TASK REQUIREMENTS: Write the data below out again, with each line matching the original.

DATA FOR THE TASK:
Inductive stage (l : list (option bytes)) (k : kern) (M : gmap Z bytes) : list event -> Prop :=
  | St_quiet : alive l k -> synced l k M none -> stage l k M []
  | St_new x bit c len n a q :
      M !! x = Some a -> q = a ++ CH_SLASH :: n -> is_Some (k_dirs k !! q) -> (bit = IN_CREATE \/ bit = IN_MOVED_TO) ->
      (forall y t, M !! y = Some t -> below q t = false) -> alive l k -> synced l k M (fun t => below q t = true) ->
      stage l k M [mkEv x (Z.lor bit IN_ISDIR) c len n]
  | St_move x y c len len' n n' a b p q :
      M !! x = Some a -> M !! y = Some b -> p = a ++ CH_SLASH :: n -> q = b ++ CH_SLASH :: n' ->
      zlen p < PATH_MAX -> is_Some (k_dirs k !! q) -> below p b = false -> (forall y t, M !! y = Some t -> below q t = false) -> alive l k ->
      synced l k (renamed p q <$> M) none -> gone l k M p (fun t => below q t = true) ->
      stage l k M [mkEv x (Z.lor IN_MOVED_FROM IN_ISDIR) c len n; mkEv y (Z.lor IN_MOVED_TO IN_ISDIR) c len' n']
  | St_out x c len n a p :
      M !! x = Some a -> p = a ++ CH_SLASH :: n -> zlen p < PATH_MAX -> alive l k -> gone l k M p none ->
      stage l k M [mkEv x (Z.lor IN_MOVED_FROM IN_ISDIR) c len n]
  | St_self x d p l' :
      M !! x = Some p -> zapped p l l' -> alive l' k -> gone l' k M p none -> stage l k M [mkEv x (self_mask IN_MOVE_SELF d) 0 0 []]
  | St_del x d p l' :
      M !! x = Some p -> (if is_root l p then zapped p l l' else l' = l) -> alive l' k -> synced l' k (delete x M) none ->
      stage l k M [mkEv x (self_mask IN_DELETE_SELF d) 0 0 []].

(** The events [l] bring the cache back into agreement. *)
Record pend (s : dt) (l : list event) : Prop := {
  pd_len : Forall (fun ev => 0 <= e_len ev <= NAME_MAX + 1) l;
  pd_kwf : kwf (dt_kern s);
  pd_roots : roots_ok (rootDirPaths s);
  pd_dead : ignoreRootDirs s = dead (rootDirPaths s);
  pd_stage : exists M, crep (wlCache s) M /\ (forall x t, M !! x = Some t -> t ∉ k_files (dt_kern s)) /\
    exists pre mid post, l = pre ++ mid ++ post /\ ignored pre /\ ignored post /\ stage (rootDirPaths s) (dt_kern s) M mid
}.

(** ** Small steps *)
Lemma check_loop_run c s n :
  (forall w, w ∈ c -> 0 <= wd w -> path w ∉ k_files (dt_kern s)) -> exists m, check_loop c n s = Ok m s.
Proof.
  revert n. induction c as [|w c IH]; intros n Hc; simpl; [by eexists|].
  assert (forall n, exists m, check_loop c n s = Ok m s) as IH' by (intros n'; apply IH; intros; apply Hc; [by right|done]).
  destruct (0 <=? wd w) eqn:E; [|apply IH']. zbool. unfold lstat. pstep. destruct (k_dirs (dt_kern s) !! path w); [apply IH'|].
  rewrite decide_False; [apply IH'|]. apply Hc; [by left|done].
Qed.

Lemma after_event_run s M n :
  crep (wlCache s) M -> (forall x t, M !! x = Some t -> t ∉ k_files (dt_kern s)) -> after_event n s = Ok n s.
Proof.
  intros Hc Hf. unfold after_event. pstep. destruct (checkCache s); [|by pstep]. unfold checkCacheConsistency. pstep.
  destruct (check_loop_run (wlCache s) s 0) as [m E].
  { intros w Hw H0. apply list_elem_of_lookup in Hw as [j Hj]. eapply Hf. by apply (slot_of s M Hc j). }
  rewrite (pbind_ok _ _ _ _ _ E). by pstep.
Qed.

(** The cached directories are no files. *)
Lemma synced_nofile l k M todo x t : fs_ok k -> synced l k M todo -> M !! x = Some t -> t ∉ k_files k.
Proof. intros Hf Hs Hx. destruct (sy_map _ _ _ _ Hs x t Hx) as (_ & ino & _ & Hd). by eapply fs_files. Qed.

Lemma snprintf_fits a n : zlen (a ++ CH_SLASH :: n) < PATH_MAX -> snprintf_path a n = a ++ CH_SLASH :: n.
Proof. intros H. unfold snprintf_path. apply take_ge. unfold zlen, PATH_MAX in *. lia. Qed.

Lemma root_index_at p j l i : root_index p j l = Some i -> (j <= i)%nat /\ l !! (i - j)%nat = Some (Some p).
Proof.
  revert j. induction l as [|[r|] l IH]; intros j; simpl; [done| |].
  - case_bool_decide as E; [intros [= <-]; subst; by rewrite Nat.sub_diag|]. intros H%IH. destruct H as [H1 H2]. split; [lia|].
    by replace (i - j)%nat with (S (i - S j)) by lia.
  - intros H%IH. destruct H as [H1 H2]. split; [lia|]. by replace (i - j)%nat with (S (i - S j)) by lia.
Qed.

ANSWER AREA:
Inductive stage (l : list (option bytes)) (k : kern) (M : gmap Z bytes) : list event -> Prop :=
  | St_quiet : alive l k -> synced l k M none -> stage l k M []
  | St_new x bit c len n a q :
      M !! x = Some a -> q = a ++ CH_SLASH :: n -> is_Some (k_dirs k !! q) -> (bit = IN_CREATE \/ bit = IN_MOVED_TO) ->
      (forall y t, M !! y = Some t -> below q t = false) -> alive l k -> synced l k M (fun t => below q t = true) ->
      stage l k M [mkEv x (Z.lor bit IN_ISDIR) c len n]
  | St_move x y c len len' n n' a b p q :
      M !! x = Some a -> M !! y = Some b -> p = a ++ CH_SLASH :: n -> q = b ++ CH_SLASH :: n' ->
      zlen p < PATH_MAX -> is_Some (k_dirs k !! q) -> below p b = false -> (forall y t, M !! y = Some t -> below q t = false) -> alive l k ->
      synced l k (renamed p q <$> M) none -> gone l k M p (fun t => below q t = true) ->
      stage l k M [mkEv x (Z.lor IN_MOVED_FROM IN_ISDIR) c len n; mkEv y (Z.lor IN_MOVED_TO IN_ISDIR) c len' n']
  | St_out x c len n a p :
      M !! x = Some a -> p = a ++ CH_SLASH :: n -> zlen p < PATH_MAX -> alive l k -> gone l k M p none ->
      stage l k M [mkEv x (Z.lor IN_MOVED_FROM IN_ISDIR) c len n]
  | St_self x d p l' :
      M !! x = Some p -> zapped p l l' -> alive l' k -> gone l' k M p none -> stage l k M [mkEv x (self_mask IN_MOVE_SELF d) 0 0 []]
  | St_del x d p l' :
      M !! x = Some p -> (if is_root l p then zapped p l l' else l' = l) -> alive l' k -> synced l' k (delete x M) none ->
      stage l k M [mkEv x (self_mask IN_DELETE_SELF d) 0 0 []].

(** The events [l] bring the cache back into agreement. *)
Record pend (s : dt) (l : list event) : Prop := {
  pd_len : Forall (fun ev => 0 <= e_len ev <= NAME_MAX + 1) l;
  pd_kwf : kwf (dt_kern s);
  pd_roots : roots_ok (rootDirPaths s);
  pd_dead : ignoreRootDirs s = dead (rootDirPaths s);
  pd_stage : exists M, crep (wlCache s) M /\ (forall x t, M !! x = Some t -> t ∉ k_files (dt_kern s)) /\
    exists pre mid post, l = pre ++ mid ++ post /\ ignored pre /\ ignored post /\ stage (rootDirPaths s) (dt_kern s) M mid
}.

(** ** Small steps *)
Lemma check_loop_run c s n :
  (forall w, w ∈ c -> 0 <= wd w -> path w ∉ k_files (dt_kern s)) -> exists m, check_loop c n s = Ok m s.
Proof.
  revert n. induction c as [|w c IH]; intros n Hc; simpl; [by eexists|].
  assert (forall n, exists m, check_loop c n s = Ok m s) as IH' by (intros n'; apply IH; intros; apply Hc; [by right|done]).
  destruct (0 <=? wd w) eqn:E; [|apply IH']. zbool. unfold lstat. pstep. destruct (k_dirs (dt_kern s) !! path w); [apply IH'|].
  rewrite decide_False; [apply IH'|]. apply Hc; [by left|done].
Qed.

Lemma after_event_run s M n :
  crep (wlCache s) M -> (forall x t, M !! x = Some t -> t ∉ k_files (dt_kern s)) -> after_event n s = Ok n s.
Proof.
  intros Hc Hf. unfold after_event. pstep. destruct (checkCache s); [|by pstep]. unfold checkCacheConsistency. pstep.
  destruct (check_loop_run (wlCache s) s 0) as [m E].
  { intros w Hw H0. apply list_elem_of_lookup in Hw as [j Hj]. eapply Hf. by apply (slot_of s M Hc j). }
  rewrite (pbind_ok _ _ _ _ _ E). by pstep.
Qed.

(** The cached directories are no files. *)
Lemma synced_nofile l k M todo x t : fs_ok k -> synced l k M todo -> M !! x = Some t -> t ∉ k_files k.
Proof. intros Hf Hs Hx. destruct (sy_map _ _ _ _ Hs x t Hx) as (_ & ino & _ & Hd). by eapply fs_files. Qed.

Lemma snprintf_fits a n : zlen (a ++ CH_SLASH :: n) < PATH_MAX -> snprintf_path a n = a ++ CH_SLASH :: n.
Proof. intros H. unfold snprintf_path. apply take_ge. unfold zlen, PATH_MAX in *. lia. Qed.

Lemma root_index_at p j l i : root_index p j l = Some i -> (j <= i)%nat /\ l !! (i - j)%nat = Some (Some p).
Proof.
  revert j. induction l as [|[r|] l IH]; intros j; simpl; [done| |].
  - case_bool_decide as E; [intros [= <-]; subst; by rewrite Nat.sub_diag|]. intros H%IH. destruct H as [H1 H2]. split; [lia|].
    by replace (i - j)%nat with (S (i - S j)) by lia.
  - intros H%IH. destruct H as [H1 H2]. split; [lia|]. by replace (i - j)%nat with (S (i - S j)) by lia.
Qed.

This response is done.